* Task instructions:
Beginning with the first line, please repeat the entries exactly and end on the line that contains "(** C29: The".

* Material for this task:
(** A query of the control database. *)
Definition control {A} (what : string) (r : TenantMetaRouter.t) (q : ctl A) : srv A :=
  st_lift (map_err (InternalDb what) (q (TenantMetaRouter.control r)).1).

Definition resolve_session_tenant (md : MetadataMap) (node_id : string) : srv (option string) := λ s,
  (node_tenant <~ match AuthStore.node_tenant (store s) node_id with
                  | Some t => st_ret (Some t)
                  | None =>
                      match meta_router s with
                      | Some router => control "node tenant lookup" router (ControlDb.get_node_tenant node_id)
                      | None => st_ret None
                      end
                  end ;;
   st_lift (map_err (λ _, PermissionDenied "tenant mismatch" None)
              (Tenant.enforce_node_tenant (extract_tenant md) node_tenant))) s.

Definition selective_includes_for_node (tenant : option string) (node_id vault_id : string)
    : srv (list string) := λ s,
  match meta_router s with
  | None => (Ok [], s)
  | Some router =>
      control "selective sync lookup" router (ControlDb.list_node_sync_includes tenant node_id vault_id) s
  end.

Definition require_selective_path (path : string) (includes : list string) : result unit Status :=
  if SelectiveSync.path_matches_includes path includes then Ok tt
  else Err (PermissionDenied "path outside selective sync includes" None).
(** C29: The decompression guard ends on every decoder, one that never stops
    included, after at most one read per byte of the cap and one more. An accepted
    message is exactly what the decoder produced up to its end, came from at
    most 4 MiB and has at most 16 MiB; a refusal leaves the stream's count
    alone; and over a whole stream no more than 256 MiB are delivered. *)
Theorem bomb_guard_total decoder msgs :
  length (stream decoder msgs 0).1 = length msgs
  ∧ delivered (stream decoder msgs 0).1 = (stream decoder msgs 0).2
  ∧ (stream decoder msgs 0).2 ≤ MAX_STREAM_DECOMPRESSED
  ∧ Forall2 (λ m r, ∀ b, r = Ok b →
      blen m ≤ MAX_COMPRESSED_BYTES ∧ blen b ≤ MAX_DECOMPRESSED_BYTES
      ∧ ∃ next n, decoder m = Some next ∧ b = reads next n ∧ (next n = Data [] ∨ next n = UnexpectedEof))
    msgs (stream decoder msgs 0).1.
Proof.
  assert (∀ s, 0 ≤ s ≤ MAX_STREAM_DECOMPRESSED →
    length (stream decoder msgs s).1 = length msgs
    ∧ s + delivered (stream decoder msgs s).1 = (stream decoder msgs s).2
    ∧ (stream decoder msgs s).2 ≤ MAX_STREAM_DECOMPRESSED
    ∧ Forall2 (λ m r, ∀ b, r = Ok b →
        blen m ≤ MAX_COMPRESSED_BYTES ∧ blen b ≤ MAX_DECOMPRESSED_BYTES
        ∧ ∃ next n, decoder m = Some next ∧ b = reads next n ∧ (next n = Data [] ∨ next n = UnexpectedEof))
      msgs (stream decoder msgs s).1) as Hgen.
  { induction msgs as [|m msgs IH]; intros s Hs; cbn [stream].
    { cbn. split_and!; [done|lia|lia|constructor]. }
    destruct (guarded_spec decoder m s Hs) as (r&t&->&Ht&Hr).
    destruct (IH t Ht) as (H1&H2&H3&H4). destruct (stream decoder msgs t) as [l t'].
    cbn [fst snd delivered foldr length] in *. split_and!; [lia| |done|].
    - fold (delivered l) in *. destruct r as [b|e]; [destruct Hr as [-> _]|subst t]; lia.
    - constructor; [|done]. intros b ->. destruct Hr as (_&?&?&?). auto. }
  destruct (Hgen 0) as (H1&H2&H3&H4); [unfold MAX_STREAM_DECOMPRESSED; lia|]. auto.
Qed.

Import QuotaEnforcer TenantMetaRouter.

(** The decision, from what the lookups answer. *)
Lemma check_upload_decides {codec : VcCodec} self r tenant share path new_size h r1 tier used old :
  let t := tenant_from_metadata tenant in
  let limits := limits_for_tier self tier in
  let old_size := default 0 (FileMeta.size <$> old) in
  BillingMode.is_active (mode self) = true →
  tenant_data None t r = (Ok h, r1) →
  (MetaBilling.get_plan_tier t (default_tier self) (data r)).1 = Ok tier →
  (MetaBilling.sum_storage_bytes t (read_db h r1)).1 = Ok used →
  (MetaFiles.get_file_scoped t share path (read_db h r1)).1 = Ok old →
  0 ≤ new_size ≤ i64_max → 0 ≤ old_size ≤ i64_max →
  0 ≤ QuotaLimits.max_storage_bytes limits < u64_max →
  (check_upload self None None tenant share path new_size r).1 = Ok tt
  ↔ (MetaBilling.tenant_vault_exists t share (data r) = (Ok true, data r)
     ∨ ∃ n, MetaBilling.count_tenant_vaults t (data r) = (Ok n, data r) ∧ n < QuotaLimits.max_vaults limits)
    ∧ used + new_size - old_size ≤ QuotaLimits.max_storage_bytes limits.
Proof.
  intros t limits old_size Hact Hopen Htier Hused Hold Hn Ho Hl.
  assert (in_u64 used) as Hu.
  { unfold MetaBilling.sum_storage_bytes in Hused. case_bool_decide; simplify_eq/=. apply as_u64_range. }
  assert (check_upload self None None tenant share path new_size r
    = (_ <~ quota "vault quota" (Quota.check_vault_capacity
              (default 0 (match (MetaBilling.count_tenant_vaults t (data r)).1 with Ok n => Some n | _ => None end))
              (match (MetaBilling.tenant_vault_exists t share (data r)).1 with Ok b => b | _ => false end) limits) ;;
       used <~ tenant_call "storage sum" None t (MetaBilling.sum_storage_bytes t) ;;
       old <~ tenant_call "file lookup" None t (MetaFiles.get_file_scoped t share path) ;;
       quota "storage quota" (Quota.check_storage_delta used
         (as_i64 (as_i64 new_size - as_i64 (default 0 (FileMeta.size <$> old)))) limits)) r) as ->.
  { unfold check_upload. rewrite Hact. fold t. unfold tier_and_limits.
    assert (control_db "billing lookup" (MetaBilling.get_plan_tier t (default_tier self)) r = (Ok tier, r)) as Ht.
    { unfold control_db, with_db. cbn [read_db]. revert Htier.
      unfold MetaBilling.get_plan_tier, st_bind, st_lift, query. cbn. intros ->. cbn. by destruct r. }
    unfold st_bind at 1 2. rewrite Ht. unfold st_ret at 1.
    unfold MetaBilling.count_tenant_vaults, MetaBilling.tenant_vault_exists.
    unfold st_bind at 1. rewrite control_read. unfold st_bind at 1. rewrite control_read. done. }
  set (known := match (MetaBilling.tenant_vault_exists t share (data r)).1 with Ok b => b | _ => false end).
  set (count := default 0 _).
  assert ((MetaBilling.tenant_vault_exists t share (data r) = (Ok true, data r) ∨
     (∃ n, MetaBilling.count_tenant_vaults t (data r) = (Ok n, data r) ∧ n < QuotaLimits.max_vaults limits))
     ↔ Quota.check_vault_capacity count known limits = Ok tt) as ->.
  { subst known count. unfold MetaBilling.tenant_vault_exists, MetaBilling.count_tenant_vaults, query.
    cbn [fst default]. unfold Quota.check_vault_capacity.
    destruct (bool_decide (0 < affected _ _)%nat); [naive_solver|].
    case_bool_decide; split; naive_solver lia. }
  unfold quota, st_bind, st_lift.
  destruct (Quota.check_vault_capacity count known limits) as [[]|e]; cbn [map_err]; [|naive_solver].
  rewrite (tenant_call_eq _ _ _ _ _ _ _ Hopen), Hused. cbn [map_err].
  assert ((MetaBilling.sum_storage_bytes t (read_db h r1)).2 = read_db h r1) as ->.
  { unfold MetaBilling.sum_storage_bytes. by case_bool_decide. }
  assert (tenant_data None t (write_db h (read_db h r1) r1) = (Ok h, write_db h (read_db h r1) r1)) as Hopen2.
  { eapply tenant_data_write; [|done]. by eapply tenant_data_again. }
  rewrite (tenant_call_eq _ _ _ _ _ _ _ Hopen2), read_write_db, Hold. cbn [map_err fst].
  fold old_size. rewrite (as_i64_id new_size), (as_i64_id old_size), (as_i64_id (new_size - old_size))
    by (unfold_ints; lia).
  pose proof (Quota.check_storage_delta_exact used (new_size - old_size) limits Hu
                ltac:(unfold_ints; lia) Hl) as Hex.
  destruct (Quota.check_storage_delta _ _ _) as [[]|e]; cbn; split; intros; naive_solver lia.
Qed.

(** ** In terms of the tenant's files

    The bytes of its live files, and those of a file in the trash at a path. *)
Definition live_bytes (t : option string) (rows : list FileRow.t) : Z :=
  foldr (λ r a, FileRow.size r + a) 0
    (select (λ r, bool_decide (FileRow.tenant_id r = t) && bool_decide (FileRow.deleted r = 0)) rows).

Definition trashed_bytes (k : fkey) (rows : list FileRow.t) : Z :=
  match List.find (λ r, bool_decide (file_key r = k)) rows with
  | Some r => if decide (FileRow.deleted r = 0) then 0 else FileRow.size r
  | None => 0
  end.

Definition others (k : fkey) (rows : list FileRow.t) : list FileRow.t :=
  select (λ r, bool_decide (file_key r ≠ k)) rows.

Lemma live_bytes_nonneg t rows : Forall (λ r, 0 ≤ FileRow.size r) rows → 0 ≤ live_bytes t rows.
Proof.
  unfold live_bytes, select. induction 1 as [|r rows Hr _ IH]; simpl; [done|].
  destruct (_ && _); simpl; lia.
Qed.

Lemma find_others k rows : (∀ r, r ∈ rows → file_key r ≠ k) →
  others k rows = rows ∧ List.find (λ r, bool_decide (file_key r = k)) rows = None.
Proof.
  unfold others, select. induction rows as [|r rows IH]; intros Hk; simpl; [done|].
  rewrite bool_decide_eq_true_2 by (apply Hk; constructor).
  rewrite (bool_decide_eq_false_2 (file_key r = k)) by (apply Hk; constructor).
  destruct IH as [-> ->]; [|done]. intros x Hx. apply Hk. by constructor.
Qed.

(** The file at a path and the others make up the whole. *)
Lemma live_bytes_split t v p rows :
  NoDup (file_key <$> rows) →
  let old := default 0 (FileRow.size <$> List.find (λ r, bool_decide (file_key r = (t, v, p))) rows) in
  live_bytes t rows - old = live_bytes t (others (t, v, p) rows) - trashed_bytes (t, v, p) rows.
Proof.
  set (k := (t, v, p)). induction rows as [|r rows IH]; [done|]. rewrite fmap_cons, NoDup_cons. intros [Hr Hnd].
  cbv zeta in *. specialize (IH Hnd). unfold trashed_bytes in *. cbn [List.find].
  unfold others, live_bytes, select in *. cbn [List.filter]. destruct (decide (file_key r = k)) as [Hk|Hk].
  - destruct (find_others k rows) as [Ho _].
    { intros x Hx Hxk. apply Hr. rewrite Hk, <-Hxk. by apply list_elem_of_fmap_2. }
    rewrite (bool_decide_eq_true_2 (file_key r = k)), (bool_decide_eq_false_2 (file_key r ≠ k)) by naive_solver.
    unfold others, select in Ho. rewrite Ho. cbn.
    assert (FileRow.tenant_id r = t) as Ht by (by injection Hk).
    rewrite (bool_decide_eq_true_2 (FileRow.tenant_id r = t)) by done. cbn.
    case_decide as Hd; [rewrite bool_decide_eq_true_2 by done|rewrite bool_decide_eq_false_2 by done]; cbn; lia.
  - rewrite (bool_decide_eq_false_2 (file_key r = k)), (bool_decide_eq_true_2 (file_key r ≠ k)) by done. cbn.
    destruct (bool_decide (FileRow.tenant_id r = t) && _); cbn; lia.
Qed.

Lemma sum_live t db : live_bytes t (files db) ≤ i64_max → 0 ≤ live_bytes t (files db) →
  (MetaBilling.sum_storage_bytes t db).1 = Ok (live_bytes t (files db)).
Proof.
  intros H1 H2. unfold MetaBilling.sum_storage_bytes. fold (live_bytes t (files db)).
  change (foldr (λ r a, FileRow.size r + a) 0 (select (λ r, is_eqb (FileRow.tenant_id r) t
            && bool_decide (FileRow.deleted r = 0)) (files db))) with (live_bytes t (files db)).
  rewrite bool_decide_eq_true_2 by (unfold_ints; lia). cbn. f_equal. rewrite Z.max_l by done.
  apply as_u64_id. unfold_ints. lia.
Qed.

* Solution:
(** A query of the control database. *)
Definition control {A} (what : string) (r : TenantMetaRouter.t) (q : ctl A) : srv A :=
  st_lift (map_err (InternalDb what) (q (TenantMetaRouter.control r)).1).

Definition resolve_session_tenant (md : MetadataMap) (node_id : string) : srv (option string) := λ s,
  (node_tenant <~ match AuthStore.node_tenant (store s) node_id with
                  | Some t => st_ret (Some t)
                  | None =>
                      match meta_router s with
                      | Some router => control "node tenant lookup" router (ControlDb.get_node_tenant node_id)
                      | None => st_ret None
                      end
                  end ;;
   st_lift (map_err (λ _, PermissionDenied "tenant mismatch" None)
              (Tenant.enforce_node_tenant (extract_tenant md) node_tenant))) s.

Definition selective_includes_for_node (tenant : option string) (node_id vault_id : string)
    : srv (list string) := λ s,
  match meta_router s with
  | None => (Ok [], s)
  | Some router =>
      control "selective sync lookup" router (ControlDb.list_node_sync_includes tenant node_id vault_id) s
  end.

Definition require_selective_path (path : string) (includes : list string) : result unit Status :=
  if SelectiveSync.path_matches_includes path includes then Ok tt
  else Err (PermissionDenied "path outside selective sync includes" None).
(** C29: The decompression guard ends on every decoder, one that never stops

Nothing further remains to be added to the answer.